Edited by Robert E. MacLaury, Galina V. Paramei and Don Dedrick
[Not in series 137] 2007
► pp. 125–150
Over sixty percent of investigated languages name a color category by which speakers combine desaturation and complexity. The category engulfs the grey core of the Munsell color solid to emerge on the least saturated but blended areas of the solid’s surface, commonly brown, lavender, beige, and pale. But people vary in their construction of the category, emphasizing either its desaturation or its complexity. Many reinforce its composition with recognition of dark, light, or blue. A few who favor complexity include very complex colors that are also highly saturated, such as purple, while they still recognize desaturation and include grey as well. The category shows distinct patterns between languages, whence it undergoes various trajectories of development.Many such categories are of basic status, in spite of their variability.

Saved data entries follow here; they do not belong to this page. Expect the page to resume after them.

Lemma frames_are_payloads max fuel : ∀ envs slow s a staging out, (length staging < fuel)%nat →
  handle_frames fuel max envs slow s a staging out =
    let '(ps, e, rest) := drain fuel max staging in
    let '(r, out, a, s) := serve_payloads max envs slow s a ps out in
    Some (match r with
          | Ok _ => match e with Some e => Err (ProtocolClosed e) | None => Ok rest end
          | Err c => Err c
          end, out, a, s).
Proof.
  induction fuel as [|fuel IH]; intros envs slow s a staging out L; [lia|]. cbn [handle_frames drain].
  destruct (feed max staging) as [[[p|]|e] rest] eqn:F; [|done|done].
  apply (feed_some _ _ _ _ []) in F as [_ Lr]. specialize (IH (λ n, envs (S n)) (λ n, slow (S n))).
  destruct (drain fuel max rest) as [[ps e] r'] eqn:D. cbn [serve_payloads].
  destruct (decode_incoming p) as [i|e']; [|done]. destruct (handle_frame _ _ _ _ _ _) as [[[f|f|ack t|e'|] a'] s']; try done.
  rewrite IH by lia. by rewrite D.
Qed.

Lemma serve_payloads_out max ps : ∀ envs slow s a out,
  let '(r, out', _, _) := serve_payloads max envs slow s a ps out in
  ∃ new, out' = out ++ new ∧ (length new <= length ps)%nat ∧ (is_ok r = true → length new = length ps).
Proof.
  induction ps as [|p ps IH]; intros envs slow s a out; cbn [serve_payloads]; [exists []; by rewrite app_nil_r|].
  destruct (decode_incoming p) as [i|e]; [|exists []; rewrite app_nil_r; cbn; split_and!; (done || lia)].
  destruct (handle_frame _ _ _ _ _ _) as [[[f|f|ack t|e'|] a'] s'];
    try (exists []; rewrite app_nil_r; cbn; split_and!; (done || lia)).
  - specialize (IH (λ n, envs (S n)) (λ n, slow (S n)) s' a' (out ++ [f])). destruct (serve_payloads _ _ _ _ _ _ _) as [[[r o] a1] s1].
    destruct IH as (new & -> & L & E). exists (f :: new). rewrite <- app_assoc. cbn. split_and!; [done|lia|]. intros K. rewrite E by done. done.
  - exists [f]. cbn. split_and!; [done|lia|done].
Qed.

(** ** How a connection stands to its stream *)

Abbreviation groups := (list (Reading * list (list byte))).
Definition bytes_of (rs : list Reading) : list byte := rs ≫= rd_chunk.

(** The payloads of each read, served in turn: what a connection does, its framing apart.
    A payload that ends the connection is the last one served. *)
Fixpoint serve_groups (max : Z) (gs : groups) s a : result closing () * list (list byte) * option Identity * Server :=
  match gs with
  | [] => (Ok (), [], a, s)
  | (r, ps) :: gs =>
      match serve_payloads max (rd_envs r) (rd_slow r) (record_io s (Z.of_nat (length (rd_chunk r))) 0) a ps [] with
      | (Ok _, out, a, s) => let '(res, out', a, s) := serve_groups max gs s a in (res, out ++ out', a, s)
      | (Err c, out, a, s) => (Err c, out, a, s)
      end
  end.

(** The reads of a socket up to its end, and how that comes: the deadline, a failure or a
    read of no bytes. *)
Fixpoint until_end (idle : Z) (evs : list sock_event) : list Reading * option session_state :=
  match evs with
  | [] => ([], None)
  | SockIdle :: evs => if 0 <? idle then ([], Some IdleClosed) else until_end idle evs
  | SockFailed :: _ => ([], Some ReadFailed)
  | SockRead r :: evs =>
      if bool_decide (rd_chunk r = []) then ([], Some Shutdown)
      else let '(rs, q) := until_end idle evs in (r :: rs, q)
  end.

(** A read fits when what is left of the frames before it and its bytes are not more than
    the largest frame. *)
Definition fits (max : Z) (staging chunk : list byte) : Prop :=
  Z.of_nat (length (staging ++ chunk)) <= max + Z.of_nat HEADER_LEN.
Fixpoint reads_fit (max : Z) (staging : list byte) (rs : list Reading) : Prop :=
  match rs with
  | [] => True
  | r :: rs => fits max staging (rd_chunk r) ∧ reads_fit max (drain_all max (staging ++ rd_chunk r)).2 rs
  end.

(** Which reads a connection served as which payloads, and why it stands where it does;
    [staging] are the bytes that were there before. *)
Definition stands (max idle : Z) (staging : list byte) (evs : list sock_event) (gs : groups) (res : result closing ())
    (fin : session_state) : Prop :=
  let '(rs, quiet) := until_end idle evs in
  let framed := drain_all max (staging ++ bytes_of gs.*1) in
  let served := mjoin gs.*2 in
  match fin with
  | Open rest => quiet = None ∧ gs.*1 = rs ∧ framed = (served, None, rest) ∧ res = Ok () ∧ reads_fit max staging gs.*1
  | Shutdown | IdleClosed | ReadFailed =>
      quiet = Some fin ∧ gs.*1 = rs ∧ framed.1 = (served, None) ∧ res = Ok () ∧ reads_fit max staging gs.*1
  | ClosedBy c =>
      gs.*1 `prefix_of` rs ∧
      match res, c with
      | Err c', _ => c = c' ∧ framed.1.1 = served ∧ reads_fit max staging gs.*1
      | Ok _, StagingOverflow =>
          ∃ gs' r rest, gs = gs' ++ [(r, [])] ∧ drain_all max (staging ++ bytes_of gs'.*1) = (served, None, rest) ∧
            reads_fit max staging gs'.*1 ∧ ¬ fits max rest (rd_chunk r)
      | Ok _, ProtocolClosed e => framed.1 = (served, Some e) ∧ reads_fit max staging gs.*1
      | Ok _, Ended _ => False
      end
  end.

Lemma drain_all_cons max b c ps e rest : drain_all max b = (ps, e, rest) →
  drain_all max (b ++ c) =
    match e with
    | Some e => (ps, Some e, rest ++ c)
    | None => let '(ps', e', r') := drain_all max (rest ++ c) in (ps ++ ps', e', r')
    end.
Proof.
  intros D. rewrite (drain_all_app max c (S (length b))) by lia. unfold drain_all in D at 1. rewrite D. by destruct e.
Qed.

Lemma bytes_of_cons r rs : bytes_of (r :: rs) = rd_chunk r ++ bytes_of rs.
Proof. done. Qed.

(** One more read before: its payloads, then the rest of the stream from what it left. *)
Lemma stands_cons max idle staging r evs ps rest gs res fin :
  rd_chunk r ≠ [] → fits max staging (rd_chunk r) → drain_all max (staging ++ rd_chunk r) = (ps, None, rest) →
  stands max idle rest evs gs res fin → stands max idle staging (SockRead r :: evs) ((r, ps) :: gs) res fin.
Proof.
  intros Ne Fi D St. assert (∀ c, drain_all max (staging ++ rd_chunk r ++ c) =
    let '(ps', e', r') := drain_all max (rest ++ c) in (ps ++ ps', e', r')) as Dc.
  { intros c. rewrite app_assoc. apply (drain_all_cons max _ c _ _ _ D). }
  unfold stands in *. cbn [until_end fmap list_fmap fst snd mjoin list_join concat]. rewrite bool_decide_false by done.
  destruct (until_end idle evs) as [rs q]. rewrite !bytes_of_cons, Dc.
  destruct fin as [b| | | |c]; cbn [reads_fit]; rewrite ?D; cbn [snd];
    try (destruct St as (-> & -> & F & -> & Rf); destruct (drain_all max (rest ++ _)) as [[? ?] ?]; cbn in F |- *; simplify_eq; by split_and!).
  destruct St as [Pr St]. split; [by apply prefix_cons|]. destruct res as [u|c'].
  - destruct c as [|e|o]; [|destruct (drain_all max (rest ++ _)) as [[? ?] ?]; destruct St as [F Rf]; cbn in F |- *; by simplify_eq|done].
    destruct St as (gs' & r' & rest' & Eg & Dr & Rf & Nf). exists ((r, ps) :: gs'), r', rest'.
    cbn [fmap list_fmap fst reads_fit]. rewrite bytes_of_cons, Dc, Dr, D. split_and!; try done. by rewrite Eg.
  - destruct St as (-> & F & Rf). destruct (drain_all max (rest ++ _)) as [[? ?] ?]. cbn in F |- *. by subst.
Qed.

(** Nothing more was served. *)
Lemma stands_nil max idle staging evs fin : drain_all max staging = ([], None, staging) →
  match fin with Open b => (until_end idle evs).2 = None ∧ b = staging | ClosedBy _ => False | _ => (until_end idle evs).2 = Some fin end →
  (until_end idle evs).1 = [] → stands max idle staging evs [] (Ok ()) fin.
Proof.
  intros D F R. unfold stands, bytes_of. destruct (until_end idle evs) as [rs q]. cbn [fst snd fmap list_fmap mbind list_bind mjoin list_join concat] in *.
  rewrite app_nil_r, D. by destruct fin; simplify_eq; try (destruct F as [-> ->]); split_and!.
Qed.

Lemma session_loop_serves max idle evs : 0 <= max → ∀ s a staging, feed max staging = (Ok None, staging) →
  ∃ fin out a' s' gs res, session_loop max idle evs s a staging = Some (fin, out, a', s') ∧
    serve_groups max gs s a = (res, out, a', s') ∧ (is_ok res = true → length out = length (mjoin gs.*2)) ∧
    stands max idle staging evs gs res fin.
Proof.
  intros Hm. induction evs as [|ev evs IH]; intros s a staging Fn.
  all: assert (drain_all max staging = ([], None, staging)) as D0 by (unfold drain_all; cbn [drain]; by rewrite Fn).
  { exists (Open staging), [], a, s, [], (Ok ()). split_and!; [done..|by apply stands_nil]. }
  destruct ev as [r| |]; cbn [session_loop].
  2: { destruct (0 <? idle) eqn:Ei; [|destruct (IH s a staging Fn) as (fin & out & a' & s' & gs & res & R);
         exists fin, out, a', s', gs, res; unfold stands in *; cbn [until_end]; by rewrite Ei].
       exists IdleClosed, [], a, s, [], (Ok ()). split_and!; [done..|]. apply stands_nil; [done| |]; cbn [until_end]; by rewrite Ei. }
  2: { exists ReadFailed, [], a, s, [], (Ok ()). split_and!; [done..|by apply stands_nil]. }
  case_bool_decide as Ec.
  { exists Shutdown, [], a, s, [], (Ok ()). split_and!; [done..|]. apply stands_nil; [done| |]; cbn [until_end]; by rewrite bool_decide_true. }
  unfold on_read. destruct (_ <? _) eqn:Ov; cbn [mbind option_bind].
  { exists (ClosedBy StagingOverflow), [], a, (record_io s (Z.of_nat (length (rd_chunk r))) 0), [(r, [])], (Ok ()).
    split_and!; [done..|]. unfold stands. cbn [until_end]. rewrite bool_decide_false by done. destruct (until_end idle evs) as [rs q].
    split; [apply prefix_cons, prefix_nil|]. exists [], r, staging. cbn. rewrite app_nil_r. split_and!; [done..|unfold fits; lia]. }
  assert (fits max staging (rd_chunk r)) as Fi by (unfold fits; lia).
  rewrite frames_are_payloads by lia. fold (drain_all max (staging ++ rd_chunk r)).
  destruct (drain_all max (staging ++ rd_chunk r)) as [[ps1 e1] rest1] eqn:D.
  pose proof (serve_payloads_out max ps1 (rd_envs r) (rd_slow r) (record_io s (Z.of_nat (length (rd_chunk r))) 0) a []) as So.
  destruct (serve_payloads _ _ _ _ _ _ _) as [[[res out] a1] s1] eqn:Sp. destruct So as (new & -> & _ & Eo). cbn [app] in *.
  assert (∀ c, match res with Ok _ => ∃ e, e1 = Some e ∧ c = ProtocolClosed e | Err c' => c = c' end →
    ∃ fin out a' s' gs res, Some (ClosedBy c, new, a1, s1) = Some (fin, out, a', s') ∧
      serve_groups max gs s a = (res, out, a', s') ∧ (is_ok res = true → length out = length (mjoin gs.*2)) ∧
      stands max idle staging (SockRead r :: evs) gs res fin) as Closed.
  { intros c K. exists (ClosedBy c), new, a1, s1, [(r, ps1)], res. split_and!; [done| | |].
    - cbn [serve_groups]. rewrite Sp. destruct res as [[]|]; by rewrite ?app_nil_r.
    - cbn. rewrite app_nil_r. done.
    - unfold stands. cbn [until_end]. rewrite bool_decide_false by done. destruct (until_end idle evs) as [rs q].
      split; [apply prefix_cons, prefix_nil|]. cbn [fmap list_fmap fst snd mjoin list_join concat]. rewrite bytes_of_cons, app_assoc.
      unfold bytes_of. cbn [mbind list_bind]. rewrite !app_nil_r, D. destruct res as [u|c']; [destruct K as (e & -> & ->)|subst c'];
      by split_and!. }
  destruct res as [[]|c]; [|by apply Closed]. destruct e1 as [e1|]; [apply Closed; by eexists|]. clear Closed. cbn [mbind option_bind].
  assert (feed max rest1 = (Ok None, rest1)) as Fr by (eapply drain_rest; [|exact D]; lia).
  destruct (IH s1 a1 rest1 Fr) as (fin & out & a' & s' & gs & res & -> & Sg & Lo & St). cbn [mbind option_bind].
  exists fin, (new ++ out), a', s', ((r, ps1) :: gs), res. split_and!; [done| | |by eapply stands_cons].
  - cbn [serve_groups]. rewrite Sp. by rewrite Sg.
  - intros K. cbn. rewrite !length_app, Eo, Lo by done. done.
Qed.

Yet individuals elect not to use them more often than they disregard their basic categories of hue or brightness; apprehending color in terms of its desaturation and complexity is an option that crosscuts the alternatives while not precluding them. Statistical differences in the frequency and constitution of the category appear between NewWorld and OldWorld languages. Interlocking models of sensation, perception, and cognition allow clearer understanding of this widely recurrent behavior. Their application here provides opportunity to assess the merits of each. Issues regarding the perceptual model underscore one case in which vision researchers and color ethnographers might pool resources to improve knowledge.